▶ _Source information_
(* ===== verification/Client.v ===== *)
(** * The HTTP client of the operator's API

    [internal/client/http]: the requests ([request.go]), the client and its
    transport, made again when the certificate changes ([client.go]), and the
    extraction of the answer ([utils.go]).  JSON, the TLS library, identifiers
    and the transport itself are parameters. *)
From Stdlib Require Import Strings.String.
From S2P Require Import Prelude GoStd Entity Interfaces Hardware Config Controller Certificate.
Local Open Scope string_scope.
Local Open Scope list_scope.

(** ** Requests (request.go) *)
Inductive requestType := postDataMessageForDeviceType | getDataMessageForDeviceType.
Inductive actionType := enrolActionType | registerActionType | heartbeatActionType | configurationActionType.

(** The dynamic types of a body. *)
Inductive body_value :=
  | NilBody
  | EnrolBody (e : EnrolementInfo)
  | RegisterBody (r : RegistrationInfo)
  | HeartbeatBody (h : Heartbeat).

Record RequestBuilder := MkRequestBuilder {
  rb_action : actionType;
  rb_type : requestType;
  rb_body : body_value;
  rb_url : string;
  rb_header : gmap string string
}.

Definition newRequestBuilder : RequestBuilder :=
  MkRequestBuilder enrolActionType postDataMessageForDeviceType NilBody "" ∅.
Definition with_type (t : requestType) (rb : RequestBuilder) : RequestBuilder :=
  MkRequestBuilder (rb_action rb) t (rb_body rb) (rb_url rb) (rb_header rb).
Definition with_action (a : actionType) (rb : RequestBuilder) : RequestBuilder :=
  MkRequestBuilder a (rb_type rb) (rb_body rb) (rb_url rb) (rb_header rb).
Definition with_url (u : string) (rb : RequestBuilder) : RequestBuilder :=
  MkRequestBuilder (rb_action rb) (rb_type rb) (rb_body rb) u (rb_header rb).
Definition with_body (b : body_value) (rb : RequestBuilder) : RequestBuilder :=
  MkRequestBuilder (rb_action rb) (rb_type rb) b (rb_url rb) (rb_header rb).
Definition with_header (key value : string) (rb : RequestBuilder) : RequestBuilder :=
  MkRequestBuilder (rb_action rb) (rb_type rb) (rb_body rb) (rb_url rb) (<[key := value]> (rb_header rb)).

(** [models.Message] *)
Inductive content :=
  | EnrolContent (c : models_EnrolmentInfo)
  | RegisterContent (c : models_RegistrationInfo)
  | HeartbeatContent (c : models_Heartbeat).
Record envelope := MkEnvelope { Directive : string; Content : content; MessageID : string; EnvType : string }.

Record Request := MkRequest {
  method : string; request_url : string; request_body : option string; headers : gmap string string }.
Record Response := MkResponse { StatusCode : Z; response_body : error + string }.

(** JSON values, and what the client does with them. *)
Class Json (J : Type) := {
  Marshal_envelope : envelope → error + string;
  (** a message response: its content *)
  Unmarshal_response : string → error + J;
  as_map : J → option (gmap string J);
  as_string : J → option string;
  (** [transformToConfiguration] *)
  to_configuration : gmap string J → error + models_Message
}.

▶ _Task goal_
Retype every line of the material exactly as given.

▶ _Exercise solution_
(* ===== verification/Client.v ===== *)
(** * The HTTP client of the operator's API

    [internal/client/http]: the requests ([request.go]), the client and its
    transport, made again when the certificate changes ([client.go]), and the
    extraction of the answer ([utils.go]).  JSON, the TLS library, identifiers
    and the transport itself are parameters. *)
From Stdlib Require Import Strings.String.
From S2P Require Import Prelude GoStd Entity Interfaces Hardware Config Controller Certificate.
Local Open Scope string_scope.
Local Open Scope list_scope.

(** ** Requests (request.go) *)
Inductive requestType := postDataMessageForDeviceType | getDataMessageForDeviceType.
Inductive actionType := enrolActionType | registerActionType | heartbeatActionType | configurationActionType.

(** The dynamic types of a body. *)
Inductive body_value :=
  | NilBody
  | EnrolBody (e : EnrolementInfo)
  | RegisterBody (r : RegistrationInfo)
  | HeartbeatBody (h : Heartbeat).

Record RequestBuilder := MkRequestBuilder {
  rb_action : actionType;
  rb_type : requestType;
  rb_body : body_value;
  rb_url : string;
  rb_header : gmap string string
}.

Definition newRequestBuilder : RequestBuilder :=
  MkRequestBuilder enrolActionType postDataMessageForDeviceType NilBody "" ∅.
Definition with_type (t : requestType) (rb : RequestBuilder) : RequestBuilder :=
  MkRequestBuilder (rb_action rb) t (rb_body rb) (rb_url rb) (rb_header rb).
Definition with_action (a : actionType) (rb : RequestBuilder) : RequestBuilder :=
  MkRequestBuilder a (rb_type rb) (rb_body rb) (rb_url rb) (rb_header rb).
Definition with_url (u : string) (rb : RequestBuilder) : RequestBuilder :=
  MkRequestBuilder (rb_action rb) (rb_type rb) (rb_body rb) u (rb_header rb).
Definition with_body (b : body_value) (rb : RequestBuilder) : RequestBuilder :=
  MkRequestBuilder (rb_action rb) (rb_type rb) b (rb_url rb) (rb_header rb).
Definition with_header (key value : string) (rb : RequestBuilder) : RequestBuilder :=
  MkRequestBuilder (rb_action rb) (rb_type rb) (rb_body rb) (rb_url rb) (<[key := value]> (rb_header rb)).

(** [models.Message] *)
Inductive content :=
  | EnrolContent (c : models_EnrolmentInfo)
  | RegisterContent (c : models_RegistrationInfo)
  | HeartbeatContent (c : models_Heartbeat).
Record envelope := MkEnvelope { Directive : string; Content : content; MessageID : string; EnvType : string }.

Record Request := MkRequest {
  method : string; request_url : string; request_body : option string; headers : gmap string string }.
Record Response := MkResponse { StatusCode : Z; response_body : error + string }.

(** JSON values, and what the client does with them. *)
Class Json (J : Type) := {
  Marshal_envelope : envelope → error + string;
  (** a message response: its content *)
  Unmarshal_response : string → error + J;
  as_map : J → option (gmap string J);
  as_string : J → option string;
  (** [transformToConfiguration] *)
  to_configuration : gmap string J → error + models_Message
}.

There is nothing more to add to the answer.